Was Vanessa nun hinter ihrem Rücken hervorholte übertraf jedoch seine Erwartungen.

Sie hatte einen etwas mehr als 20 Zentimeter langen Dildo, der einer dunklen Hautfarbe nachempfunden war. Sogar einige Details wie Äderchen konnte man darauf erkennen. An der Unterseite befand sich ein Saugnapf zur Befestigung. Alex war inzwischen aufgesprungen und hatte ihrer Freundin den Dildo entrissen, um ihn genauer betrachten zu können. Mit ihrer Hand fuhr sie die weiche Oberfläche entlang und spielte dabei konzentriert mit ihrer Zunge auf der Oberlippe. Neugierig schaffte sie es gerade eben mit ihrer zierlichen Hand den Dildo am Schaft zu umfassen.

Dem Wein geschuldet brannte nun ihre Fantasie mit ihr durch. Insgeheim überlegte Alex wie es wohl sein mochte, einen solchen Schwanz in sich zu spüren. Ein wohliges warmes Ziehen in ihrem Unterleib ließ sie vermuten, dass sich dort bereits genügend Liebessaft gesammelt hatte und dass sie sich das Prachtexemplar ohne Schwierigkeit gleich an Ort und Stelle hätte einführen können, wenn sie es darauf angelegt hätte. „Meine Güte, Vanessa. Stille Wasser sind eben doch tief“, stellte sie in Richtung Jake blickend fest.
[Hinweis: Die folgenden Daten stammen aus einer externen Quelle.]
Lemma early_failures_touch_nothing_witness :
  toy_setting convert_image_to_bitmap "img/none.png" 9 (Some "out/deep/a.py")
    toy_world
  = (Raise InvalidParameter, toy_world) /\
  toy_setting convert_image_to_bitmap "img/none.png" 4 (Some "out/deep/a.py")
    toy_world
  = (Raise (SourceNotFound ["img"; "none.png"]), toy_world).
Proof.
  split.
  - destruct (early_failures_touch_nothing split_path all_readable toy_decode luma601
                (fun v => v) ramp_quantize "img/none.png" 9
                (Some "out/deep/a.py") toy_world) as (e & R & B & _);
      [left; lia|].
    unfold toy_setting. rewrite R, B by lia. reflexivity.
  - destruct (early_failures_touch_nothing split_path all_readable toy_decode luma601
                (fun v => v) ramp_quantize "img/none.png" 4
                (Some "out/deep/a.py") toy_world) as (e & R & _ & F);
      [right; intros c; vm_compute; discriminate|].
    unfold toy_setting. rewrite R, F by lia. reflexivity.
Defined.

(** ** Out paths *)

Section OutPaths.

Lemma rfind_dot_stem_py (stem : string) :
  Pathlib.rfind_dot (stem +:+ ".py") = Py.len stem.
Proof.
  unfold Py.len. induction stem as [|c r IH]; [reflexivity|].
  rewrite str_app_cons. cbn [Pathlib.rfind_dot String.length].
  rewrite IH.
  destruct (Z.leb_spec 0 (Z.of_nat (String.length r))); lia.
Qed.

Lemma name_with_name (p : path) (n : string) :
  Pathlib.name (Pathlib.with_name p n) = n.
Proof. unfold Pathlib.name, Pathlib.with_name. apply last_last. Qed.

Lemma suffix_stem_py (p : path) (stem : string) :
  stem <> "" -> Pathlib.suffix (Pathlib.with_name p (stem +:+ ".py")) = ".py".
Proof.
  intros Hne. unfold Pathlib.suffix. rewrite name_with_name, rfind_dot_stem_py.
  unfold Py.len, Py.slice. rewrite str_length_app.
  assert (Hpos : (0 < String.length stem)%nat)
    by (destruct stem; [congruence | simpl; lia]).
  replace (0 <? Z.of_nat (String.length stem)) with true
    by (symmetry; apply Z.ltb_lt; lia).
  replace (Z.of_nat (String.length stem)
           <? Z.of_nat (String.length stem + String.length ".py") - 1)
    with true by (symmetry; apply Z.ltb_lt; simpl; lia).
  cbn [andb]. rewrite Nat2Z.id, substring_app_r, Nat.sub_diag by lia.
  apply substring_all. simpl. lia.
Qed.

Lemma suffix_long (p : path) :
  Pathlib.suffix p <> "" ->
  (0 < String.length (Pathlib.name p) - String.length (Pathlib.suffix p))%nat.
Proof.
  unfold Pathlib.suffix.
  set (n := Pathlib.name p). set (i := Pathlib.rfind_dot n).
  destruct ((0 <? i) && (i <? Py.len n - 1)) eqn:T; [|congruence].
  intros _. apply andb_true_iff in T as [T1 T2].
  apply Z.ltb_lt in T1, T2. unfold Py.len, Py.slice in *.
  rewrite substring_length. lia.
Qed.

(** [with_suffix(".py")] gives a path whose suffix is [.py]. *)
Lemma with_suffix_py (p out : path) :
  Pathlib.with_suffix p ".py" = Some out -> Pathlib.suffix out = ".py".
Proof.
  unfold Pathlib.with_suffix.
  destruct (String.eqb_spec (Pathlib.name p) "") as [|Hn]; [discriminate|].
  destruct (String.eqb_spec (Pathlib.suffix p) "") as [|Hs];
    intros H; injection H as <-; apply suffix_stem_py; [assumption|].
  intros E. apply (f_equal String.length) in E.
  unfold Py.slice, Py.len in E. rewrite substring_length in E.
  pose proof (suffix_long p Hs). simpl in E. lia.
Qed.

Lemma ensure_py_py (p out : path) :
  ensure_py p = Some out -> Pathlib.lower (Pathlib.suffix out) = ".py".
Proof.
  unfold ensure_py.
  destruct (String.eqb_spec (Pathlib.lower (Pathlib.suffix p)) ".py") as [E|E];
    cbn [negb]; intros H.
  - now injection H as <-.
  - apply with_suffix_py in H. now rewrite H.
Qed.

Variable Path : string -> path.

(** The out path of [convert_image_to_bitmap]: without an output it is
    the image path under [with_suffix(".py")]; a given output is kept
    when its suffix is [.py] in any case of letters, and put under
    [with_suffix(".py")] otherwise; the path settled on always ends in
    [.py]. *)
Lemma gui_out_path_rules (image_file : string) (output : option string) :
  (output = None \/ output = Some "" ->
   gui_out_path Path image_file output
   = Pathlib.with_suffix (Path image_file) ".py") /\
  (forall o, output = Some o -> o <> "" ->
     gui_out_path Path image_file output
     = if String.eqb (Pathlib.lower (Pathlib.suffix (Path o))) ".py"
       then Some (Path o)
       else Pathlib.with_suffix (Path o) ".py") /\
  (forall out, gui_out_path Path image_file output = Some out ->
     Pathlib.lower (Pathlib.suffix out) = ".py").
Proof.
  unfold gui_out_path. split; [|split].
  - intros H.
    assert (E : default_out_path Path (Path image_file) output
                = Pathlib.with_suffix (Path image_file) ".py")
      by (destruct H as [-> | ->]; reflexivity).
    rewrite E.
    destruct (Pathlib.with_suffix (Path image_file) ".py") as [out|] eqn:W;
      [|reflexivity].
    cbn. unfold ensure_py. apply with_suffix_py in W. now rewrite W.
  - intros o -> Ho. unfold default_out_path.
    destruct (String.eqb_spec o "") as [|_]; [contradiction|].
    cbn. unfold ensure_py.
    now destruct (String.eqb _ ".py").
  - intros out H.
    destruct (default_out_path Path (Path image_file) output) as [o1|];
      [|discriminate].
    cbn in H. now apply ensure_py_py in H.
Qed.
(** * bytebot-agent: the OpenAI provider adapter

    A shallow embedding of [packages/bytebot-agent/src/openai/openai.service.ts]
    and [openai.constants.ts].  The service translates stored conversation
    messages into the request schema of the Responses protocol, submits the
    request, translates the answer back into content blocks, and falls back
    once to the Chat Completions protocol.

    JavaScript strings are [string]; numbers that count tokens are [Z]; a
    property that may be [undefined] is an [option]; the two network
    endpoints are an oracle ([Provider]) and every call is recorded in the
    [World] that the service's methods thread through. *)

From Stdlib Require Import String Ascii ZArith List Bool Lia DecimalString.
From stdpp Require Import base strings gmap.
Import ListNotations.
Local Open Scope string_scope.
Local Open Scope Z_scope.
Local Open Scope list_scope.
Set Warnings "-register-all".

(** ** JavaScript strings and truthiness *)

Module JS.

(** The line feed of ['\n']. *)
Definition LF : string := String (ascii_of_nat 10) EmptyString.

(** [s.startsWith(p)] *)
Definition startsWith (s p : string) : bool := String.prefix p s.

(** [s.includes(p)]: [p] occurs in [s] at some offset. *)
Fixpoint includes (s p : string) : bool :=
  String.prefix p s ||
  match s with
  | EmptyString => false
  | String _ s' => includes s' p
  end.

(** Canonicalisation of a code unit under the [i] flag of a regular
    expression without the [u] flag: ASCII letters lose their case, every
    other code unit is kept. *)
Definition canonicalize (c : ascii) : ascii :=
  let n := nat_of_ascii c in
  if (65 <=? n)%nat && (n <=? 90)%nat then ascii_of_nat (n + 32) else c.

Fixpoint canonicalizeAll (s : string) : string :=
  match s with
  | EmptyString => EmptyString
  | String c s' => String (canonicalize c) (canonicalizeAll s')
  end.

(** [/responses/i.test(s)] *)
Definition test_responses_i (s : string) : bool :=
  includes (canonicalizeAll s) "responses".

(** [xs.join(sep)] *)
Definition join (sep : string) (xs : list string) : string :=
  String.concat sep xs.

(** Truthiness of a value that is a string or [undefined]. *)
Definition truthy (v : option string) : bool :=
  match v with
  | Some s => negb (s =? "")%string
  | None => false
  end.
Der Anblick der beiden Halbnackten, wie sie mit dem schwarzen Liebesgerät hantierten, hatte auch Jake fast zum Platzen gebracht.

Ein plötzliches Klingeln riss sie unvermittelt aus der erotischen Situation. Verdutzt blickten die Drei in Richtung Haus, aus dem das Telefonklingeln kam. Alex knallte den Dildo auf die glatte Tischoberfläche, so dass dieser am Saugnapf hin und her baumelte. Von draußen konnte man hören, wie sie freudig die Person am anderen Ende begrüßte.
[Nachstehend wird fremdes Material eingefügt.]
(** Upper-casing an ASCII string twice is upper-casing it once. *)
Lemma toUpperCase_ascii_idem (s : list N) :
  forallb isAscii s = true →
  toUpperCase unicodeUpperCase (toUpperCase unicodeUpperCase s)
  = toUpperCase unicodeUpperCase s.
Proof.
  intros H. rewrite (toUpperCase_ascii s H).
  rewrite toUpperCase_ascii by by apply forallb_isAscii_upper.
  rewrite <- list_fmap_compose. apply list_fmap_ext.
  intros i c _. apply asciiUpper_idem.
Qed.

(** C7. The reply depends on the two words only through their upper
    case: it carries the evaluation of the upper-cased words with the
    upper-cased guess, and two accepted requests whose words have the
    same upper case get the same reply. For ASCII words, sending the
    upper-cased words themselves gives that same reply. *)
Theorem api_guess_case_insensitive (g t g' t' : list N) :
  g ≠ [] → t ≠ [] → length g = length t →
  g' ≠ [] → t' ≠ [] → length g' = length t' →
  toUpperCase unicodeUpperCase g' = toUpperCase unicodeUpperCase g →
  toUpperCase unicodeUpperCase t' = toUpperCase unicodeUpperCase t →
  api_guess unicodeUpperCase (Some g) (Some t)
  = Status200
      (evaluate (toUpperCase unicodeUpperCase g)
                (toUpperCase unicodeUpperCase t))
      (toUpperCase unicodeUpperCase g)
  ∧ api_guess unicodeUpperCase (Some g') (Some t')
    = api_guess unicodeUpperCase (Some g) (Some t)
  ∧ (forallb isAscii g = true → forallb isAscii t = true →
     api_guess unicodeUpperCase
       (Some (toUpperCase unicodeUpperCase g))
       (Some (toUpperCase unicodeUpperCase t))
     = api_guess unicodeUpperCase (Some g) (Some t)).
Proof.
  intros Hg Ht Hlen Hg' Ht' Hlen' Hug Hut.
  rewrite !(api_guess_accepts g t), (api_guess_accepts g' t') by done.
  split; [done|]. split; [by rewrite Hug, Hut|].
  intros Hag Hat.
  rewrite api_guess_accepts.
  - by rewrite !toUpperCase_ascii_idem.
  - rewrite toUpperCase_ascii by done. by destruct g.
  - rewrite toUpperCase_ascii by done. by destruct t.
  - rewrite !toUpperCase_ascii by done. by rewrite !length_fmap.
Qed.

(** C8. A guess or a target of length 0 is refused with the client
    error and no verdict sequence, whatever the other field is. *)
Theorem api_guess_empty_input (guess target : option (list N)) :
  guess = Some [] ∨ target = Some [] →
  api_guess unicodeUpperCase guess target = Status400 "Dati non validi."
  ∧ verdicts (api_guess unicodeUpperCase guess target) = None.
Proof.
  intros H. rewrite api_guess_rejects_falsy; [done|].
  destruct H as [-> | ->]; auto.
Qed.

(** C9. For non-empty words of equal length, every position of the
    upper-cased guess carries one label, and that label is exact if and
    only if the upper-cased guess and target hold the same letter
    there. *)
Theorem api_guess_exact_iff (g t : list N) :
  g ≠ [] → t ≠ [] → length g = length t →
  ∃ res : list label,
    api_guess unicodeUpperCase (Some g) (Some t)
    = Status200 res (toUpperCase unicodeUpperCase g)
    ∧ length res = length (toUpperCase unicodeUpperCase g)
    ∧ ∀ (i : nat) (v : label),
        res !! i = Some v →
        (v = correct
         ↔ toUpperCase unicodeUpperCase g !! i
           = toUpperCase unicodeUpperCase t !! i).
Proof.
  intros Hg Ht Hlen. eexists. split; [by apply api_guess_accepts|].
  rewrite evaluate_reference. split; [apply reference_length|].
  intros i v Hv.
  assert (i < length (toUpperCase unicodeUpperCase g))%nat as Hi.
  { rewrite <- (reference_length _ (toUpperCase unicodeUpperCase t)).
    by eapply lookup_lt_Some. }
  pose proof (reference_pass2_correct (toUpperCase unicodeUpperCase g)
    (exact_marks (toUpperCase unicodeUpperCase g)
                 (toUpperCase unicodeUpperCase t))
    (unconsumed (toUpperCase unicodeUpperCase g)
                (toUpperCase unicodeUpperCase t)) i
    (exact_marks_length _ _)) as H2.
  fold (reference (toUpperCase unicodeUpperCase g)
                  (toUpperCase unicodeUpperCase t)) in H2.
  rewrite exact_marks_correct, Hv in H2.
  split.
  - intros ->. by apply H2.
  - intros Heq. assert (Some v = Some correct) by (apply H2; done).
    congruence.
Qed.

(** C10. The handler refuses a request exactly when a field is missing
    or empty or the two lengths differ; any two non-empty strings of
    the same length, whatever their code units, get a reply with one
    verdict per position of the upper-cased guess. *)
Theorem api_guess_error_iff :
  (∀ guess target : option (list N),
     (∃ e, api_guess unicodeUpperCase guess target = Status400 e)
     ↔ (guess = None ∨ guess = Some [] ∨ target = None ∨ target = Some []
        ∨ ∃ g t, guess = Some g ∧ target = Some t ∧ length g ≠ length t))
  ∧ (∀ g t : list N,
       g ≠ [] → t ≠ [] → length g = length t →
       ∃ res : list label,
         api_guess unicodeUpperCase (Some g) (Some t)
         = Status200 res (toUpperCase unicodeUpperCase g)
         ∧ length res = length (toUpperCase unicodeUpperCase g)).
Proof.
  split.
  - intros guess target. split.
    + intros [e He].
      destruct guess as [[|c g]|]; auto.
      destruct target as [[|d t]|]; auto 6.
      destruct (decide (length (c :: g) = length (d :: t))) as [Hlen|Hlen].
      * rewrite api_guess_accepts in He by done. discriminate.
      * do 4 right. by exists (c :: g), (d :: t).
    + intros H. exists "Dati non validi."%string.
      destruct H as [->|[->|[->|[->|(g & t & -> & -> & Hlen)]]]];
        try (by apply api_guess_rejects_falsy; auto).
      by apply api_guess_rejects_length.
  - intros g t Hg Ht Hlen. eexists. split; [by apply api_guess_accepts|].
    rewrite evaluate_reference. apply reference_length.
Qed.

End Properties.

(** ** Concrete instances *)

Example toUpperCase_citta :
  toUpperCase latin1UpperCase citta_lower = citta_upper.
Proof. reflexivity. Qed.

Lemma api_guess_two_pass_reference_witness :
  js "robot" ≠ [] ∧ js "libro" ≠ []
  ∧ length (js "robot") = length (js "libro")
  ∧ api_guess latin1UpperCase (Some (js "robot")) (Some (js "libro"))
    = Status200 (reference (js "ROBOT") (js "LIBRO")) (js "ROBOT").
Proof.
  assert (js "robot" ≠ []) as H1 by discriminate.
  assert (js "libro" ≠ []) as H2 by discriminate.
  assert (length (js "robot") = length (js "libro")) as H3 by reflexivity.
  do 3 (split; [assumption|]).
  exact (api_guess_two_pass_reference latin1UpperCase _ _ H1 H2 H3).
Defined.

Lemma api_guess_duplicate_count_witness :
  js "NONNO" ≠ [] ∧ js "ANNOT" ≠ []
  ∧ length (js "NONNO") = length (js "ANNOT")
  ∧ ∃ res : list label,
      api_guess latin1UpperCase (Some (js "NONNO")) (Some (js "ANNOT"))
      = Status200 res (js "NONNO")
      ∧ (credited 78 (js "NONNO") res ≤ occurrences 78 (js "ANNOT"))%nat.
Proof.
  assert (js "NONNO" ≠ []) as H1 by discriminate.
  assert (js "ANNOT" ≠ []) as H2 by discriminate.
  assert (length (js "NONNO") = length (js "ANNOT")) as H3 by reflexivity.
  do 3 (split; [assumption|]).
  exact (api_guess_duplicate_count latin1UpperCase _ _ 78%N H1 H2 H3).
Defined.

(** C3, as the specification states it: the verdicts of NONN against
    ANNO are not present, exact, absent, absent. *)
Lemma api_guess_nonn_anno_counterexample :
  verdicts (api_guess latin1UpperCase (Some (js "NONN")) (Some (js "ANNO")))
  ≠ Some [present; correct; absent; absent].
Proof. vm_compute. discriminate. Qed.

Lemma api_guess_length_mismatch_witness :
  length (js "AB") ≠ length (js "ABC")
  ∧ api_guess latin1UpperCase (Some (js "AB")) (Some (js "ABC"))
    = Status400 "Dati non validi."
  ∧ verdicts (api_guess latin1UpperCase (Some (js "AB")) (Some (js "ABC")))
    = None.
Proof.
  assert (length (js "AB") ≠ length (js "ABC")) as H1 by discriminate.
  split; [assumption|].
  exact (api_guess_length_mismatch latin1UpperCase _ _ H1).
Defined.

Lemma api_guess_self_wins_witness :
  citta_lower ≠ []
  ∧ ∃ res : list label,
      api_guess latin1UpperCase (Some citta_lower) (Some citta_lower)
      = Status200 res citta_upper
      ∧ res = replicate 5 correct
      ∧ Forall (λ v, v = correct) res
      ∧ haVinto res = true.
Proof.
  assert (citta_lower ≠ []) as H1 by discriminate.
  split; [assumption|].
  exact (api_guess_self_wins latin1UpperCase citta_lower H1).
Defined.

Lemma api_guess_case_insensitive_witness :
  citta_lower ≠ [] ∧ js "carta" ≠ []
  ∧ length citta_lower = length (js "carta")
  ∧ citta_upper ≠ [] ∧ js "CARTA" ≠ []
  ∧ length citta_upper = length (js "CARTA")
  ∧ toUpperCase latin1UpperCase citta_upper
    = toUpperCase latin1UpperCase citta_lower
  ∧ toUpperCase latin1UpperCase (js "CARTA")
    = toUpperCase latin1UpperCase (js "carta")
  ∧ api_guess latin1UpperCase (Some citta_lower) (Some (js "carta"))
    = Status200 (evaluate citta_upper (js "CARTA")) citta_upper
  ∧ api_guess latin1UpperCase (Some citta_upper) (Some (js "CARTA"))
    = api_guess latin1UpperCase (Some citta_lower) (Some (js "carta")).
Proof.
  assert (citta_lower ≠ []) as H1 by discriminate.
  assert (js "carta" ≠ []) as H2 by discriminate.
  assert (length citta_lower = length (js "carta")) as H3 by reflexivity.
  assert (citta_upper ≠ []) as H4 by discriminate.
  assert (js "CARTA" ≠ []) as H5 by discriminate.
  assert (length citta_upper = length (js "CARTA")) as H6 by reflexivity.
  assert (toUpperCase latin1UpperCase citta_upper
          = toUpperCase latin1UpperCase citta_lower) as H7 by reflexivity.
  assert (toUpperCase latin1UpperCase (js "CARTA")
          = toUpperCase latin1UpperCase (js "carta")) as H8 by reflexivity.
  do 8 (split; [assumption|]).
  pose proof (api_guess_case_insensitive latin1UpperCase _ _ _ _
                H1 H2 H3 H4 H5 H6 H7 H8) as (Ha & Hb & _).
  exact (conj Ha Hb).
Defined.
Eine Weile schnatterte sie vergnügt und legte nach der Verabschiedung mit einem Lachen auf. Als sie wieder in der Terrassentür erschien, klärte sie die Anderen auf: „Das war nur mein Paps. Der wollte nur mal horchen ob wir hier sind und wie es uns geht. Ich denke auch er wollte kontrollieren, dass wir hier keine Riesenfete veranstalten und das Haus abfackeln. Weiter nichts. “

„MmhMMhhhmmm, ich bin schon ganz müde geworden“, gähnte Vanessa nun und streckte sich müde.
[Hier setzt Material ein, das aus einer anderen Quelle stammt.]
(* ===== verification/_CoqProject ===== *)
-Q . S2P
Prelude.v
RustStr.v
F64.v
F64Exact.v
Config.v
Enums.v
Types.v
HttpTypes.v
Header.v
Range.v
Vary.v
Rfc2616.v
HashSlinger.v
ListHash.v
Critbit.v
Slinger.v
Lru.v
LruList.v
RingLog.v
ObjCore.v
Expire.v
Stevedore.v
Mmap.v
FileStore.v
Persistent.v
PersistentRestart.v
Backend.v
Shard.v
BackendTasks.v
ConnPool.v
Http1.v
ProxyProto.v
Connection.v
Esi.v
Filter.v
Ban.v
Cookie.v
Streaming.v
Coalesce.v
VclSyntax.v
Lexer.v
Parser.v
VclPrint.v
Values.v
Vmod.v
VclInterp.v
VclTables.v
VclManager.v
Request.v
Fetch.v
Engine.v
Delivery.v
Runtime.v
VclServer.v
RequestLog.v
AdminProtocol.v
AdminCommands.v
AdminParams.v
AdminHandler.v
H2.v
Server.v
Fleet.v
Telemetry.v
Tools.v
Startup.v
Loading.v
ToolMains.v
Tatsächlich war es schon nach Mitternacht. „Ich denke ich hau mich auch aufs Ohr. Morgen is schließlich auch noch ein Tag“, verkündete Alex und zwinkerte vielsagend in Richtung Vanessa. Diese schien die Geste mit einem lüstern verklärtem Blick und einem kurzen Nicken zu beantworten. Als die Reste vom Abendbrot und die Getränke abgeräumt waren, erhielt Jake von jeder der Frauen noch einen liebevollen Kuss auf die Wange. „Ich hoffe du kannst so schlafen“, bemerkte Alex noch einmal frech zur Verabschiedung und deutete auf seine Beule.

Dann nahm sie Vanessa an die Hand und zog sie mit ins Haus. Fast in der Tür verschwunden, drehte sich Vanessa noch einmal um und rannte auf den Dildo auf dem Tisch zu. „Ups, den hätte ich fast vergessen“, sagte sie und schaute Jake noch einmal vielsagend an. Jake waren der vorangegangene Blickwechsel und der nun eindeutige Hinweis nicht verborgen geblieben. Mit einem Mal fühlte er sich mit seiner Lüsternheit ein wenig allein gelassen.

Er hatte doch die Hoffnung gehegt es hätte noch etwas laufen können an diesem Abend, der so vielversprechend angefangen hatte. Sich wie das dritte Rad am Wagen fühlend, ging er mit enttäuschter Mine zu seinem Quartier.